About 200,000 people paid their respects to Benedict XVI, the pope emeritus, during the three days his body lay in state in St. Peter’s Basilica, Vatican officials said Wednesday evening.
Some came from abroad especially to honor his memory, while others took the opportunity to come to St. Peter’s during their holidays in Rome. Benedict, who resigned in 2013, the first pope to do so in six centuries, died Saturday and will be buried Thursday.
“It was wonderful to see him,” says Stefania Isaila, 42, who flew from Romania to attend Benedict’s funeral with a friend. “He seemed happy to be with God, the meeting he’s always talked about.”
Mrs. Isaila entered the basilica at 7 a.m., one of the first to do so on Wednesday, before large queues formed, and she stayed to attend a mass in honor of Benedict. She was one of 60,000 people who came to St. Peter’s on Wednesday alone. While John Paul II was the pope she grew up with, Mrs. Isaila said, “I really loved Benedict.”
“I appreciated his clarity of thought and deep faith,” she said as she sat in the sun on steps outside an area cordoned off for security checks. “His sensitivity was harder to understand, but he felt very close to me.”
According to the Vatican, between 65,000 and 70,000 people viewed his body Monday and Tuesday. Italian President Sergio Mattarella and Prime Minister Giorgia Meloni came to pay their respects to the former pope on Monday. On Tuesday, Prime Minister Viktor Orban of Hungary sat in prayer before Benedict’s body.
The faithful continued to stream to Benedict’s side on Wednesday. “We came to say one last goodbye,” said Corrado Luigi, 76, a Rome pensioner who also attended John Paul II’s funeral in 2005.

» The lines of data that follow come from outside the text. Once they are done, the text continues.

Lemma read_token_fields nd env i token row :
  read_token nd env i token = Some row ->
  tw_readFailed row = false /\ tw_address row = tk_address token /\ tw_configuredSymbol row = tk_symbol token
  /\ kn_text nd i (tk_address token) "symbol" [] = Ok (tw_chainSymbol row)
  /\ kn_text nd i (tk_address token) "name" [] = Ok (tw_chainName row)
  /\ kn_uint nd i (tk_address token) "decimals" [] = Ok (tw_chainDecimals row)
  /\ kn_uint nd i (tk_address token) "totalSupply" [] = Ok (tw_totalSupply row)
  /\ (needs_check row = false <->
      tk_symbol token = tw_chainSymbol row /\ tk_name token = tw_chainName row /\ tk_decimals token = tw_chainDecimals row).
Proof.
  unfold read_token. intros H. repeat (apply bind_Some in H as (? & ?%fulfilled_Ok & H)).
  apply bind_Some in H as (? & _ & H). apply bind_Some in H as (? & _ & H). apply bind_Some in H as (? & _ & H).
  injection H as <-. cbn. split_and!; try done.
  unfold needs_check, any_mismatch. cbn. rewrite !orb_false_iff, !negb_false_iff, !String.eqb_eq, Z.eqb_eq. tauto.
Qed.

(** A load shows every configured token once, in the order of the configuration: with what the
    chain says of it, marked when that differs from the configuration, or as one that could not
    be read. *)
Lemma tokens_listed nd env p :
  cannot_load env = None ->
  let q := loadTokens nd env p in
  tp_loading q = false /\ tp_error q = None
  /\ forall i token, te_configuredTokens env !! i = Some token ->
     exists row, tp_tokenRows q !! i = Some row /\ tw_address row = tk_address token
       /\ tw_configuredSymbol row = tk_symbol token
       /\ if tw_readFailed row then needs_check row = true /\ tw_treasuryAllowed row = None
          else kn_text nd i (tk_address token) "symbol" [] = Ok (tw_chainSymbol row)
               /\ kn_uint nd i (tk_address token) "decimals" [] = Ok (tw_chainDecimals row)
               /\ kn_uint nd i (tk_address token) "totalSupply" [] = Ok (tw_totalSupply row).
Proof.
  intros Hc q. unfold q. rewrite load_settled by done. split; [done|]. split; [done|]. intros i token Hi.
  exists (token_row nd env i token). cbn [tp_tokenRows with_load]. rewrite list_lookup_imap, Hi. split; [done|].
  unfold token_row. destruct (read_token nd env i token) as [row|] eqn:E; [|done]. cbn.
  destruct (read_token_fields nd env i token row E) as (-> & Ha & Hs & H1 & _ & H2 & H3 & _). done.
Qed.

(** ** The order of the rows *)

(** The amount of a row that a field orders by. *)
Definition units_of (field : TokenSortField) (token : TokenRow) : Z :=
  match field with
  | by_symbol => 0
  | by_supply => tw_totalSupply token
  | by_treasuryBalance => default 0 (tw_treasuryBalance token)
  end.

(** One amount in whole tokens is at most another: [a / 10^m <= b / 10^n]. *)
Definition amount_le (field : TokenSortField) (left right : TokenRow) : Prop :=
  units_of field left * 10 ^ tw_chainDecimals right <= units_of field right * 10 ^ tw_chainDecimals left.

Definition usual_decimals (token : TokenRow) : Prop := 0 <= tw_chainDecimals token <= 18.
(** A row of the table of operations is opened, or closed when it is open. *)
Definition toggle_expanded (operationId : string) (p : treasury_page) : treasury_page :=
  {| vp_mounted := vp_mounted p; vp_resultModal := vp_resultModal p; vp_confirmModal := vp_confirmModal p;
     vp_expandedOperationId := if bool_decide (vp_expandedOperationId p = Some operationId) then None else Some operationId;
     vp_operationKind := vp_operationKind p;
     vp_selectedTokenAddress := vp_selectedTokenAddress p; vp_booleanValue := vp_booleanValue p;
     vp_targetAddress := vp_targetAddress p; vp_spenderAddress := vp_spenderAddress p;
     vp_amountValue := vp_amountValue p; vp_delaySeconds := vp_delaySeconds p;
     vp_newMinDelayValue := vp_newMinDelayValue p; vp_withdrawRecipientAddress := vp_withdrawRecipientAddress p;
     vp_withdrawAmountValue := vp_withdrawAmountValue p; vp_allocationTokenAddress := vp_allocationTokenAddress p;
     vp_allocationRecipientAddress := vp_allocationRecipientAddress p;
     vp_allocationAmountValue := vp_allocationAmountValue p; vp_appliedPrefillKey := vp_appliedPrefillKey p |}.

(** The inputs of the governance form, each with its setter. *)
Inductive form_input :=
| in_operationKind (k : TreasuryOperationKind) | in_selectedToken (a : string) | in_booleanValue (b : string)
| in_targetAddress (a : string) | in_spenderAddress (a : string) | in_amountValue (v : string)
| in_delaySeconds (v : string) | in_newMinDelayValue (v : string) | in_withdrawAmountValue (v : string)
| in_withdrawRecipientAddress (a : string).

Definition set_input (i : form_input) (p : treasury_page) : treasury_page :=
  {| vp_mounted := vp_mounted p; vp_resultModal := vp_resultModal p; vp_confirmModal := vp_confirmModal p;
     vp_expandedOperationId := vp_expandedOperationId p;
     vp_operationKind := match i with in_operationKind k => k | _ => vp_operationKind p end;
     vp_selectedTokenAddress := match i with in_selectedToken a => a | _ => vp_selectedTokenAddress p end;
     vp_booleanValue := match i with in_booleanValue b => b | _ => vp_booleanValue p end;
     vp_targetAddress := match i with in_targetAddress a => a | _ => vp_targetAddress p end;
     vp_spenderAddress := match i with in_spenderAddress a => a | _ => vp_spenderAddress p end;
     vp_amountValue := match i with in_amountValue v => v | _ => vp_amountValue p end;
     vp_delaySeconds := match i with in_delaySeconds v => v | _ => vp_delaySeconds p end;
     vp_newMinDelayValue := match i with in_newMinDelayValue v => v | _ => vp_newMinDelayValue p end;
     vp_withdrawRecipientAddress :=
       match i with in_withdrawRecipientAddress a => a | _ => vp_withdrawRecipientAddress p end;
     vp_withdrawAmountValue := match i with in_withdrawAmountValue v => v | _ => vp_withdrawAmountValue p end;
     vp_allocationTokenAddress := vp_allocationTokenAddress p;
     vp_allocationRecipientAddress := vp_allocationRecipientAddress p;
     vp_allocationAmountValue := vp_allocationAmountValue p; vp_appliedPrefillKey := vp_appliedPrefillKey p |}.

(** The inputs of the allocation card. *)
Definition set_allocation (token recipient amount : string) (p : treasury_page) : treasury_page :=
  {| vp_mounted := vp_mounted p; vp_resultModal := vp_resultModal p; vp_confirmModal := vp_confirmModal p;
     vp_expandedOperationId := vp_expandedOperationId p; vp_operationKind := vp_operationKind p;
     vp_selectedTokenAddress := vp_selectedTokenAddress p; vp_booleanValue := vp_booleanValue p;
     vp_targetAddress := vp_targetAddress p; vp_spenderAddress := vp_spenderAddress p;
     vp_amountValue := vp_amountValue p; vp_delaySeconds := vp_delaySeconds p;
     vp_newMinDelayValue := vp_newMinDelayValue p; vp_withdrawRecipientAddress := vp_withdrawRecipientAddress p;
     vp_withdrawAmountValue := vp_withdrawAmountValue p; vp_allocationTokenAddress := token;
     vp_allocationRecipientAddress := recipient; vp_allocationAmountValue := amount;
     vp_appliedPrefillKey := vp_appliedPrefillKey p |}.

(** [appliedPrefillKeyRef.current = key] *)
Definition set_applied (key : string) (p : treasury_page) : treasury_page :=
  {| vp_mounted := vp_mounted p; vp_resultModal := vp_resultModal p; vp_confirmModal := vp_confirmModal p;
     vp_expandedOperationId := vp_expandedOperationId p; vp_operationKind := vp_operationKind p;
     vp_selectedTokenAddress := vp_selectedTokenAddress p; vp_booleanValue := vp_booleanValue p;
     vp_targetAddress := vp_targetAddress p; vp_spenderAddress := vp_spenderAddress p;
     vp_amountValue := vp_amountValue p; vp_delaySeconds := vp_delaySeconds p;
     vp_newMinDelayValue := vp_newMinDelayValue p; vp_withdrawRecipientAddress := vp_withdrawRecipientAddress p;
     vp_withdrawAmountValue := vp_withdrawAmountValue p; vp_allocationTokenAddress := vp_allocationTokenAddress p;
     vp_allocationRecipientAddress := vp_allocationRecipientAddress p;
     vp_allocationAmountValue := vp_allocationAmountValue p; vp_appliedPrefillKey := key |}.

(** ** The link that fills in the form (useTreasuryPageController.tsx) *)

Record whitelist_prefill := { wp_key : string; wp_token : string; wp_allowed : string }.

(** [search] is the query of the page's address when it was mounted. *)
Definition whitelistPrefill (search : string) (mounted : bool) : option whitelist_prefill :=
  if negb mounted then None
  else
    let params := params_parse search in
    match params_get "token" params with
    | Some token =>
      if bool_decide (params_get "action" params = Some "setAllowedToken") && str_nonempty token
      then Some {| wp_key := params_to_string params; wp_token := token;
                   wp_allowed := if bool_decide (params_get "allowed" params = Some "false") then "false" else "true" |}
      else None
    | None => None
    end.

Definition find_token (address : string) (tokens : list AdminTokenOption) : option AdminTokenOption :=
  find_first (fun token => sameAddress (Some (tk_address token)) (Some address)) tokens.

Definition prefill_effect (env : treasury_environment) (search : string) (p : treasury_page) : treasury_page :=
  match whitelistPrefill search (vp_mounted p) with
  | Some prefill =>
    if String.eqb (vp_appliedPrefillKey p) (wp_key prefill) then p
    else
      let p := set_input (in_booleanValue (wp_allowed prefill)) (set_input (in_operationKind setAllowedToken) p) in
      let p := match find_token (wp_token prefill) (ve_tokens env) with
               | Some matchedToken => set_input (in_selectedToken (tk_address matchedToken)) p
               | None => p
               end in
      set_applied (wp_key prefill) p
  | None => p
  end.

(** ** What the controller derives *)

Section controller.
Variable env : treasury_environment.
Variable view : treasury_view.
Variable p : treasury_page.

(** [a || b] on texts. *)
Definition str_or (a b : string) : string := if str_nonempty a then a else b.

Definition walletConnected : bool := vp_mounted p && ve_isConnected env.
Definition totalConfiguredAssets : nat := length (tv_tokenRows view).
Definition allowedTokenCount : nat := length (keep tr_allowed (tv_tokenRows view)).
Definition readyOperationCount : nat :=
  length (keep (fun operation => bool_decide (or_status operation = ready)) (tv_operationRows view)).

Definition has_role (role : TreasuryInfo -> string) : bool :=
  walletConnected && sameAddress (ve_address env) (role <$> tv_treasuryInfo view).
Definition isMultisig : bool := has_role ti_multisig.
Definition isGuardian : bool := has_role ti_guardian.
Definition isOperator : bool := has_role ti_operator.

Definition effectiveSelectedTokenAddress : string :=
  str_or (vp_selectedTokenAddress p) (default "" (tk_address <$> head (ve_tokens env))).
Definition selectedToken : option AdminTokenOption :=
  match find_token effectiveSelectedTokenAddress (ve_tokens env) with
  | Some token => Some token
  | None => head (ve_tokens env)
  end.

Definition row_address (row : TreasuryTokenRow) : string := tk_address (tr_token row).
Definition effectiveAllocationTokenAddress : string :=
  str_or (vp_allocationTokenAddress p)
    (str_or (default "" (row_address <$> head (tv_tokenRows view))) zeroAddress).
Definition selectedAllocationToken : option TreasuryTokenRow :=
  match find_first (fun row => sameAddress (Some (row_address row)) (Some effectiveAllocationTokenAddress))
          (tv_tokenRows view) with
  | Some row => Some row
  | None => head (tv_tokenRows view)
  end.

Definition effectiveDelaySeconds : string :=
  str_or (vp_delaySeconds p) (default "" ((fun info => dec (ti_minDelay info)) <$> tv_treasuryInfo view)).

Definition treasury_paused : bool := match tv_treasuryInfo view with Some info => ti_paused info | None => false end.
Definition canPause : bool := walletConnected && (isMultisig || isGuardian) && present (ve_treasuryAddress env).
Definition canUnpause : bool := walletConnected && isMultisig && present (ve_treasuryAddress env).
Definition canAllocate : bool :=
  walletConnected && (isMultisig || isOperator) && present (ve_treasuryAddress env) && negb treasury_paused.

“We came for a different reason, but we also go to Benedict,” says Patrizia Berrettini, 50, who planned a tour of the Vatican with her family months ago. “We owe it to him. Standing in line is not a sacrifice for us.”

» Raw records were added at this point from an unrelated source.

Lemma consume_cap_not_away t n :
  match _consumeCap e t n c with
  | Throw m => String.eqb m "FluxSwapTreasury: FORBIDDEN" || String.eqb m "FluxSwapTreasury: PAUSED" = false
  | Ok _ => True
  end.
Proof using. unfold _consumeCap, u256. repeat (case_match; simplify_eq/=; try done). Qed.

Lemma transfer_not_away t to n c' : turned_away (transfer_out e t to n c') = false.
Proof using. unfold transfer_out. destruct (external_ok e), (t =? 0); done. Qed.

Lemma allocate_away t to n :
  turned_away (allocate e t to n c) = negb (((sender e =? operator c) || (sender e =? multisig c)) && negb (paused c)).
Proof using.
  unfold allocate, onlyOperatorOrMultisig, whenNotPaused. destruct (_ || _); [|done]. destruct (paused c); [done|].
  cbn [negb andb]. case_match; [|done]. case_match; [|done]. pose proof (consume_cap_not_away t n) as Hcap.
  destruct (_consumeCap e t n c); [apply transfer_not_away|exact Hcap].
Qed.

Lemma allocateETH_away to n :
  turned_away (allocateETH e to n c) = negb (((sender e =? operator c) || (sender e =? multisig c)) && negb (paused c)).
Proof using.
  unfold allocateETH, onlyOperatorOrMultisig, whenNotPaused. destruct (_ || _); [|done]. destruct (paused c); [done|].
  cbn [negb andb]. case_match; [|done]. pose proof (consume_cap_not_away 0 n) as Hcap.
  destruct (_consumeCap e 0 n c); [apply transfer_not_away|exact Hcap].
Qed.

Lemma schedule_away id d : turned_away (scheduleOperation e id d c) = negb (sender e =? multisig c).
Proof using.
  unfold scheduleOperation, onlyMultisig, u256. destruct (_ =? multisig c); [|done].
  repeat (case_match; simplify_eq/=; try done).
Qed.

Lemma cancel_away id : turned_away (cancelOperation e id c) = negb (sender e =? multisig c).
Proof using.
  unfold cancelOperation, onlyMultisig. destruct (_ =? multisig c); [|done]. by case_match.
Qed.

(** What the treasury's page allows is what the contract allows.  For a connected wallet
    and a page that shows the contract's roles and state, the pause button's handler is let
    through exactly when the contract accepts the pause, and likewise for resuming; and
    scheduling, cancelling and allocating are let through exactly when the contract does not
    turn the wallet away, whatever the operation, the asset, the recipient and the amount. *)
Theorem permissions_match_contract :
  (canPause env view p && negb (ti_paused info) = is_ok (exec e Pause c))
  /\ (canUnpause env view p && ti_paused info = is_ok (exec e Unpause c))
  /\ (forall id delay, isMultisig env view p = negb (turned_away (exec e (Schedule id delay) c)))
  /\ (forall id, isMultisig env view p = negb (turned_away (exec e (Cancel id) c)))
  /\ (forall t to n, canAllocate env view p = negb (turned_away (exec e (Allocate t to n) c)))
  /\ (forall to n, canAllocate env view p = negb (turned_away (exec e (AllocateETH to n) c))).
Proof using Hmounted Hconnected Htreasury Hwallet Hw Hsender Hinfo Hshows.
  destruct roles_of_sender as (Em & Eg & Eo).
  assert (canAllocate env view p = ((sender e =? operator c) || (sender e =? multisig c)) && negb (paused c)) as Ha.
  { unfold canAllocate, treasury_paused. rewrite connected, Em, Eo, Htreasury, Hinfo, (shows_paused _ _ Hshows).
    cbn [andb]. by rewrite andb_true_r, orb_comm. }
  split_and!; cbn [exec]; intros.
  - unfold canPause. rewrite connected, Em, Eg, Htreasury, (shows_paused _ _ Hshows). cbn [andb].
    rewrite andb_true_r, orb_comm. unfold pause, onlyGuardianOrMultisig.
    by destruct (sender e =? guardian c), (sender e =? multisig c), (paused c).
  - unfold canUnpause. rewrite connected, Em, Htreasury, (shows_paused _ _ Hshows). cbn [andb].
    rewrite andb_true_r. unfold unpause, onlyMultisig. by destruct (sender e =? multisig c), (paused c).
  - by rewrite schedule_away, negb_involutive.
  - by rewrite cancel_away, negb_involutive.
  - by rewrite allocate_away, negb_involutive.
  - by rewrite allocateETH_away, negb_involutive.
Qed.
End permissions.

(** ** Links followed on another chain *)

(** A link opened while the wallet is on a chain without the token is used up there: on the
    token's own chain the form then has its first token, whatever the link named. *)
Lemma link_lost env0 env row :
  str_nonempty (tw_address row) = true -> find_token (tw_address row) (ve_tokens env0) = None ->
  let p := prefill_effect env (link_search row) (opened env0 (link_search row)) in
  vp_operationKind p = setAllowedToken /\ selectedToken env p = head (ve_tokens env).
Proof.
  intros Ha Hn. cbv zeta. destruct (link_prefill row Ha) as (key & Hk & Hp).
  assert (opened env0 (link_search row)
    = set_applied key (set_input (in_booleanValue (if is_allowed row then "false" else "true"))
        (set_input (in_operationKind setAllowedToken) (setMounted initial_treasury_page)))) as ->.
  { unfold opened, prefill_effect. cbn [vp_mounted setMounted]. rewrite Hp. cbn [wp_key wp_token wp_allowed].
    change (vp_appliedPrefillKey (setMounted initial_treasury_page)) with "".
    destruct (String.eqb_spec "" key); [congruence|]. by rewrite Hn. }
  unfold prefill_effect. cbn [vp_mounted set_applied set_input setMounted]. rewrite Hp.
  cbn [vp_appliedPrefillKey wp_key]. rewrite String.eqb_refl. split; [done|].
  unfold selectedToken, effectiveSelectedTokenAddress.
  cbn [vp_selectedTokenAddress set_applied set_input setMounted initial_treasury_page].
  destruct (ve_tokens env) as [|t l]; [done|].
  change (str_or "" (default "" (tk_address <$> head (t :: l)))) with (tk_address t).
  unfold find_token. cbn [find_first]. destruct (str_nonempty (tk_address t)) eqn:E.
  - unfold sameAddress at 1. by rewrite E, String.eqb_refl.
  - destruct (tk_address t); [|done]. assert (find_first (fun token => sameAddress (Some (tk_address token)) (Some "")) l = None) as Hl.
    { apply find_first_None, Forall_forall. intros u _. unfold sameAddress. by rewrite andb_false_r. }
    by rewrite Hl.
Qed.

Benedict succeeded John Paul II, who died after years of serious illness and declining health. When Benedict stepped down in 2013, he had ruled for nearly eight years during a difficult time for the Church, one marked by turmoil.
His successor, Pope Francis, opened his remarks on Wednesday at his weekly general audience at the Vatican, a stone’s throw from the basilica where Benedict lay in state, with a reference to the faithful lining up outside to pay their respects.
Francis praised his predecessor, known for his scientific intellect, as a “master of catechesis.” The crowd in the hall applauded.
“His sharp and gentle thought was not self-referential, but ecclesial, always wanting to accompany us in the encounter with Jesus,” Francis added.
After 7 p.m. on Wednesday, when viewing closed to the public, Vatican officials were ordered to place Benedict’s body in a cypress-wood coffin for public burial.
The box will also contain commemorative medals and coins minted during Benedict’s papacy, an account written in Latin of his time as pope, and his pallium stoles — woolen robes worn around the neck by popes to reflect their role as shepherds. of their herds.
On Thursday morning, his coffin will be carried in front of St. Peter’s Basilica for a public mass, with tens of thousands expected to attend.
Only Italy and Benedict’s native Germany will send official delegations, as he was no longer a reigning pope when he died. Representatives of other countries will participate in a personal capacity, including the presidents of Poland and Hungary and the monarchs of Spain and Belgium.
Because he was no longer pope at his death, Benedict was not laid out in his papal regalia, such as the pallium. But the liturgy for his funeral will largely resemble that of a sitting pope, with some changes to the prayers, according to Vatican spokesman Matteo Bruni.
After the funeral, Vatican officials will place his cypress coffin inside another one made of zinc and then into a second wooden coffin. Benedict will then be buried, according to his wish, in the caves below the basilica, a crypt once occupied by John Paul II. John Paul was moved in 2011 when he was beatified in a first step towards sainthood.